§ **THE PROBLEM**
Would you please copy each line of the data in which the string "groups" occurs?

MATERIAL FOR THE TASK START

(* ===== verification/CassResources.v ===== *)
(** * Kubernetes resources of a Cassandra cluster

    nodepool/resource.go (stateful set and pod template), service/control.go,
    role, rolebinding and serviceaccount/control.go under
    pkg/controllers/cassandra. *)

From S2P Require Import Prelude GoStrings Semver K8s Types CassandraVersion Cluster Fixtures CassUtil.

Definition sharedVolumeName : string := "shared".
Definition sharedVolumeMountPath : string := "/shared".
Definition cassDataVolumeName : string := "cassandra-data".
Definition cassDataVolumeMountPath : string := "/var/lib/cassandra".
Definition cassSnitch : string := "GossipingPropertyFileSnitch".
Definition jolokiaHost : string := "127.0.0.1".
Definition jolokiaPort : Z := 8778.
Definition jolokiaContext : string := "/jolokia".

(** ptr.DerefString *)
Definition DerefString (s : option string) : string := default "" s.

Definition pilotInstallationContainer (image : ImageSpec) : Container :=
  {| ct_Name := "install-pilot";
     ct_Image := img_Repository image +:+ ":" +:+ img_Tag image;
     ct_ImagePullPolicy := img_PullPolicy image;
     ct_Command := [ "cp"; "/pilot"; "/jolokia.jar"; "/jmx_prometheus_javaagent.jar";
                     "/jmx_prometheus_javaagent.yaml"; "/libcassandra-kubernetes-seed-provider.jar";
                     sharedVolumeMountPath +:+ "/" ];
     ct_Args := [];
     ct_Env := [];
     ct_SecurityContext := None;
     ct_ReadinessProbe := None;
     ct_LivenessProbe := None;
     ct_Resources := mkResourceRequirements
       (Some {[ "cpu" := quantity_10m; "memory" := quantity_50Mi ]})
       (Some {[ "cpu" := quantity_10m; "memory" := quantity_50Mi ]});
     ct_Ports := [];
     ct_VolumeMounts := [mkVolumeMount sharedVolumeName sharedVolumeMountPath false] |}.

Definition cassEnv (cluster : CassandraCluster) (np : CassandraClusterNodePool) : list EnvVar :=
  [ mkEnvVar "MAX_HEAP_SIZE" (EnvLiteral "512M");
    mkEnvVar "HEAP_NEWSIZE" (EnvLiteral "100M");
    mkEnvVar "CASSANDRA_LISTEN_ADDRESS" (EnvLiteral " ");
    mkEnvVar "CASSANDRA_BROADCAST_ADDRESS" (EnvLiteral " ");
    mkEnvVar "CASSANDRA_RPC_ADDRESS" (EnvLiteral " ");
    mkEnvVar "CASSANDRA_SEEDS" (EnvLiteral "black-hole-dns-name");
    mkEnvVar "CASSANDRA_ENDPOINT_SNITCH" (EnvLiteral cassSnitch);
    mkEnvVar "CASSANDRA_SERVICE" (EnvLiteral (SeedsServiceName cluster));
    mkEnvVar "CASSANDRA_CLUSTER_NAME" (EnvLiteral (cass_Name cluster));
    mkEnvVar "CASSANDRA_DC" (EnvLiteral (DerefString (cnp_Datacenter np)));
    mkEnvVar "CASSANDRA_RACK" (EnvLiteral (DerefString (cnp_Rack np)));
    mkEnvVar "JVM_OPTS" (EnvLiteral (
      "-javaagent:" +:+ sharedVolumeMountPath +:+ "/jolokia.jar=host=" +:+ jolokiaHost +:+
      ",port=" +:+ itoa jolokiaPort +:+ ",agentContext=" +:+ jolokiaContext +:+ " " +:+
      "-javaagent:" +:+ sharedVolumeMountPath +:+ "/jmx_prometheus_javaagent.jar=8080:" +:+
      sharedVolumeMountPath +:+ "/jmx_prometheus_javaagent.yaml " +:+ JVMCgroupOpts));
    mkEnvVar "CLASSPATH" (EnvLiteral (sharedVolumeMountPath +:+ "/libcassandra-kubernetes-seed-provider.jar"));
    mkEnvVar "POD_IP" (EnvFieldRef "status.podIP");
    mkEnvVar "POD_NAME" (EnvFieldRef "metadata.name");
    mkEnvVar "POD_NAMESPACE" (EnvFieldRef "metadata.namespace");
    mkEnvVar "LEADER_ELECTION_CONFIG_MAP" (EnvLiteral ("cassandra-" +:+ cass_Name cluster +:+ "-leaderelection")) ].

Definition cassContainer (cluster : CassandraCluster) (np : CassandraClusterNodePool) (image : ImageSpec)
    : Container :=
  {| ct_Name := "cassandra";
     ct_Image := img_Repository image +:+ ":" +:+ img_Tag image;
     ct_ImagePullPolicy := img_PullPolicy image;
     ct_Command := [sharedVolumeMountPath +:+ "/pilot"];
     ct_Args :=
       [ "--v=4";
         "--logtostderr";
         "--pilot-name=$(POD_NAME)";
         "--pilot-namespace=$(POD_NAMESPACE)";
         "--leader-election-config-map=$(LEADER_ELECTION_CONFIG_MAP)";
         "--jolokia-url=http://" +:+ jolokiaHost +:+ ":" +:+ itoa jolokiaPort +:+ jolokiaContext +:+ "/" ];
     ct_Env := cassEnv cluster np;
     ct_SecurityContext :=
       Some (mkSecurityContext (nsc_RunAsUser (cfg_SecurityContext (cs_Config (cass_Spec cluster)))) None);
     ct_ReadinessProbe := Some {|
       probe_Port := 12000; probe_Path := "";
       probe_InitialDelaySeconds := 60; probe_TimeoutSeconds := 10; probe_PeriodSeconds := 15;
       probe_SuccessThreshold := 3; probe_FailureThreshold := 1 |};
     ct_LivenessProbe := Some {|
       probe_Port := 12001; probe_Path := "";
       probe_InitialDelaySeconds := 90; probe_TimeoutSeconds := 10; probe_PeriodSeconds := 30;
       probe_SuccessThreshold := 1; probe_FailureThreshold := 6 |};
     ct_Resources := cnp_Resources np;
     ct_Ports := [ mkContainerPort "intra-node" 7000; mkContainerPort "intra-node-tls" 7001;
                   mkContainerPort "jmx" 7199; mkContainerPort "cql" 9042; mkContainerPort "prometheus" 8080 ];
     ct_VolumeMounts := [ mkVolumeMount sharedVolumeName sharedVolumeMountPath true;
                          mkVolumeMount cassDataVolumeName cassDataVolumeMountPath false ] |}.

Definition cassVolumeClaimTemplates (np : CassandraClusterNodePool) : list PersistentVolumeClaim :=
  match cnp_Persistence np with
  | None => []
  | Some p =>
      [ {| pvc_Name := cassDataVolumeName;
           pvc_Annotations := Some
             match pc_StorageClass p with
             | Some cls => {[ "volume.beta.kubernetes.io/storage-class" := cls ]}
             | None => ∅
             end;
           pvc_AccessModes := ["ReadWriteOnce"];
           pvc_StorageClassName := pc_StorageClass p;
           pvc_StorageRequest := pc_Size p |} ]
  end.

Definition StatefulSetForCluster (cluster : CassandraCluster) (np : CassandraClusterNodePool)
    : outcome StatefulSet :=
  let statefulSetName := NodePoolResourceName cluster np in
  let nodePoolLabels := NodePoolLabels cluster (cnp_Name np) in
  let podLabels := <[PilotLabel := ""]> (NodePoolLabels cluster (cnp_Name np)) in
  image ← cassImageToUse (cass_Spec cluster);
  Ret {| ss_Meta := newObjectMeta statefulSetName (cass_Namespace cluster) (Some nodePoolLabels) (Some ∅)
           [Cass_ControllerRef cluster];
         ss_Spec := {|
           sss_Replicas := Some 0;
           sss_Selector := Some nodePoolLabels;
           sss_Template := {|
             pt_Labels := Some podLabels;
             pt_Annotations := Some (<["prometheus.io/port" := "8080"]> (<["prometheus.io/path" := "/"]>
               {[ "prometheus.io/scrape" := "true" ]}));
             pt_Spec := {|
               ps_TerminationGracePeriodSeconds := None;
               ps_ServiceAccountName := ServiceAccountName cluster;
               ps_NodeSelector := cnp_NodeSelector np;
               ps_SchedulerName := cnp_SchedulerName np;
               ps_FSGroup := nsc_RunAsUser (cfg_SecurityContext (cs_Config (cass_Spec cluster)));
               ps_Volumes := [mkVolume sharedVolumeName EmptyDir] ++
                 match cnp_Persistence np with
                 | Some _ => []
                 | None => [mkVolume cassDataVolumeName EmptyDir]
                 end;
               ps_InitContainers := [pilotInstallationContainer (cfg_PilotImage (cs_Config (cass_Spec cluster)))];
               ps_Containers := [cassContainer cluster np image] |} |};
           sss_VolumeClaimTemplates := cassVolumeClaimTemplates np;
           sss_ServiceName := statefulSetName;
           sss_PodManagementPolicy := "OrderedReady";
           sss_UpdateStrategyType := "RollingUpdate";
           sss_RollingUpdate := None |};
         ss_Status := mkStatefulSetStatus 0 0 0 |}.

(** ** service/control.go *)

Definition SeedLabelKey : string := "navigator.jetstack.io/cassandra-seed".
Definition SeedLabelValue : string := "true".
Definition tolerateUnreadyEndpointsAnnotationKey : string :=
  "service.alpha.kubernetes.io/tolerate-unready-endpoints".

Definition NodesServiceForCluster (cluster : CassandraCluster) : Service :=
  let labels := ClusterLabels cluster in
  {| svc_Meta := newObjectMeta (ResourceBaseName cluster +:+ "-nodes") (cass_Namespace cluster)
       (Some labels) None [Cass_ControllerRef cluster];
     svc_ClusterIP := "None";
     svc_Type := "ClusterIP";
     svc_Selector := Some labels;
     svc_Ports := [mkServicePort "" 65535 None];
     svc_PublishNotReadyAddresses := false |}.

(** Labels and Selector are one map: the seed label written to the selector
    is also among the labels. *)
Definition SeedsServiceForCluster (cluster : CassandraCluster) : Service :=
  let labels := <[SeedLabelKey := SeedLabelValue]> (ClusterLabels cluster) in
  {| svc_Meta := newObjectMeta (SeedsServiceName cluster) (cass_Namespace cluster)
       (Some labels) (Some {[ tolerateUnreadyEndpointsAnnotationKey := "true" ]}) [Cass_ControllerRef cluster];
     svc_ClusterIP := "None";
     svc_Type := "ClusterIP";
     svc_Selector := Some labels;
     svc_Ports := [mkServicePort "" 65535 None];
     svc_PublishNotReadyAddresses := true |}.

(** ** role, rolebinding and serviceaccount/control.go *)

Definition policyRule (groups verbs resources : list string) : PolicyRule :=
  mkPolicyRule (Some verbs) (Some groups) (Some resources) None None.

Definition RoleForCluster (cluster : CassandraCluster) : Role :=
  {| role_Meta := newObjectMeta (PilotRBACRoleName cluster) (cass_Namespace cluster)
       (Some (ClusterLabels cluster)) None [Cass_ControllerRef cluster];
     role_Rules := Some
       [ policyRule [""] ["create"; "update"; "patch"] ["events"];
         policyRule [""] ["create"; "update"; "patch"; "get"; "list"; "watch"] ["configmaps"];
         policyRule [""] ["get"; "list"; "watch"] ["endpoints"; "pods"];
         policyRule ["apps"] ["get"; "list"; "watch"] ["statefulsets"];
         policyRule [GroupName] ["get"; "list"; "watch"] ["pilots"; "cassandraclusters"];
         policyRule [GroupName] ["update"; "patch"] ["pilots/status"] ] |}.

Definition RoleBindingForCluster (cluster : CassandraCluster) : RoleBinding :=
  {| rb_Meta := newObjectMeta (PilotRBACRoleName cluster) (cass_Namespace cluster)
       (Some (ClusterLabels cluster)) None [Cass_ControllerRef cluster];
     rb_Subjects := Some [mkSubject "ServiceAccount" "" (ServiceAccountName cluster) ""];
     rb_RoleRef := mkRoleRef "" "Role" (PilotRBACRoleName cluster) |}.

Definition ServiceAccountForCluster (cluster : CassandraCluster) : ServiceAccount :=
  mkServiceAccount (newObjectMeta (ServiceAccountName cluster) (cass_Namespace cluster)
    (Some (ClusterLabels cluster)) None [Cass_ControllerRef cluster]).
(* ===== verification/CassFacts.v ===== *)
(** * Correctness of the Cassandra control loop *)

From S2P Require Import Prelude GoStrings Semver K8s Types CassandraVersion Cluster Fixtures Handlers CassUtil CassResources CassControl.
From Stdlib Require Import Ascii.

(** ** The actions *)

Lemma StatefulSetForCluster_spec c np img :
  cassImageToUse (cass_Spec c) = Ret img →
  ∃ ss, StatefulSetForCluster c np = Ret ss ∧ ss_Namespace ss = cass_Namespace c ∧
    ss_Name ss = NodePoolResourceName c np ∧ ss_Replicas ss = Some 0.
Proof. intros Himg. unfold StatefulSetForCluster. rewrite Himg. by eexists. Qed.

(** The pool's set as the cache has it. *)
Definition setFor (s : State) (c : CassandraCluster) (np : CassandraClusterNodePool) : Res StatefulSet :=
  lister_Get (StatefulSetLister s) (cass_Namespace c) (NodePoolResourceName c np).

Lemma ScaleOut_trace s c np img ss cur n :
  cassImageToUse (cass_Spec c) = Ret img → setFor s c np = inr ss →
  ss_Replicas ss = Some cur → cnp_Replicas np = Some n → - (int32_max + 1) ≤ cur → n ≤ int32_max →
  triple (ScaleOut_Execute s c np) (λ o cs, (∃ r, o = Ret r) ∧
    ((cur < n ∧ sst_ReadyReplicas (ss_Status ss) = cur ∧
      cs = [UpdateStatefulSet (ss_Namespace ss) (set_Replicas (cur + 1) ss)]) ∨
     (¬ (cur < n ∧ sst_ReadyReplicas (ss_Status ss) = cur) ∧ cs = []))).
Proof.
  intros Himg Hget Hcur Hn Hlo Hmax. destruct (StatefulSetForCluster_spec c np img Himg) as (b & Hb & Hns & Hname & _).
  unfold ScaleOut_Execute. rewrite Hb. apply triple_bind_lift; [|done]. intros ? [= <-].
  rewrite Hns, Hname. unfold setFor in Hget. rewrite Hget, Hcur, Hn.
  apply triple_bind_lift; [|done]. intros ? [= <-]. apply triple_bind_lift; [|done]. intros ? [= <-].
  repeat case_bool_decide; simpl; try (apply triple_ret; split; [by eexists|]; right; split; [lia|done]).
  rewrite int32_add_id by int32_lia.
  trace; (split; [by eexists|]); left; (split; [lia|done]).
Qed.

(** C6. ScaleOut.Execute writes the set exactly when the pool is below its target and every
    current replica is ready, and then raises the count by exactly one; it never lowers it and
    makes no other call. *)
Theorem scaleout_one_at_a_time s c np img ss cur n :
  cassImageToUse (cass_Spec c) = Ret img → setFor s c np = inr ss →
  ss_Replicas ss = Some cur → cnp_Replicas np = Some n → 0 ≤ cur → n ≤ int32_max →
  triple (ScaleOut_Execute s c np) (λ o cs, (∃ r, o = Ret r) ∧
    ((cur < n ∧ sst_ReadyReplicas (ss_Status ss) = cur ∧
      cs = [UpdateStatefulSet (ss_Namespace ss) (set_Replicas (cur + 1) ss)]) ∨
     (¬ (cur < n ∧ sst_ReadyReplicas (ss_Status ss) = cur) ∧ cs = []))).
Proof. intros. eapply ScaleOut_trace; eauto. unfold int32_max. lia. Qed.

Lemma scaleout_one_at_a_time_witness :
  let s := setsAndPilots [ringSet 2 2] [] in
  triple (ScaleOut_Execute s (demoCassandra 4) (ringPool 4)) (λ o cs, (∃ r, o = Ret r) ∧
    ((2 < 4 ∧ 2 = 2 ∧ cs = [UpdateStatefulSet "default" (set_Replicas (2 + 1) (ringSet 2 2))]) ∨
     (¬ (2 < 4 ∧ 2 = 2) ∧ cs = []))).
Proof.
  apply (scaleout_one_at_a_time (setsAndPilots [ringSet 2 2] []) (demoCassandra 4) (ringPool 4)
    (mkImageSpec defaultCassandraImageRepository "3.11.2" PullIfNotPresent) (ringSet 2 2) 2 4);
    [vm_compute; reflexivity|get_listed (ringSet 2 2)|reflexivity|reflexivity|lia|unfold int32_max; lia].
Defined.

(** ** NextAction *)

(** The pool has a status and is ready. *)
Definition poolReady (c : CassandraCluster) (np : CassandraClusterNodePool) : Prop :=
  ∃ st n, map_get (cst_NodePools (cass_Status c)) (cnp_Name np) = Some st ∧
    cnp_Replicas np = Some n ∧ n ≤ cnps_ReadyReplicas st.

Definition hasStatus (c : CassandraCluster) (np : CassandraClusterNodePool) : Prop :=
  is_Some (map_get (cst_NodePools (cass_Status c)) (cnp_Name np)).

Lemma find_first {A} (f : A → bool) (xs : list A) :
  match List.find f xs with
  | Some x => ∃ pre post, xs = pre ++ x :: post ∧ f x = true ∧ Forall (λ y, f y = false) pre
  | None => Forall (λ y, f y = false) xs
  end.
Proof.
  induction xs as [|x xs IH]; simpl; [constructor|]. destruct (f x) eqn:E.
  - exists [], xs. split_and!; [done..|constructor].
  - destruct (List.find f xs) as [y|]; [|by constructor].
    destruct IH as (pre & post & -> & ? & ?). exists (x :: pre), post. split_and!; [done..|by constructor].
Qed.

MATERIAL FOR THE TASK END

§ **COMPLETED TASK**
Definition policyRule (groups verbs resources : list string) : PolicyRule :=
  mkPolicyRule (Some verbs) (Some groups) (Some resources) None None.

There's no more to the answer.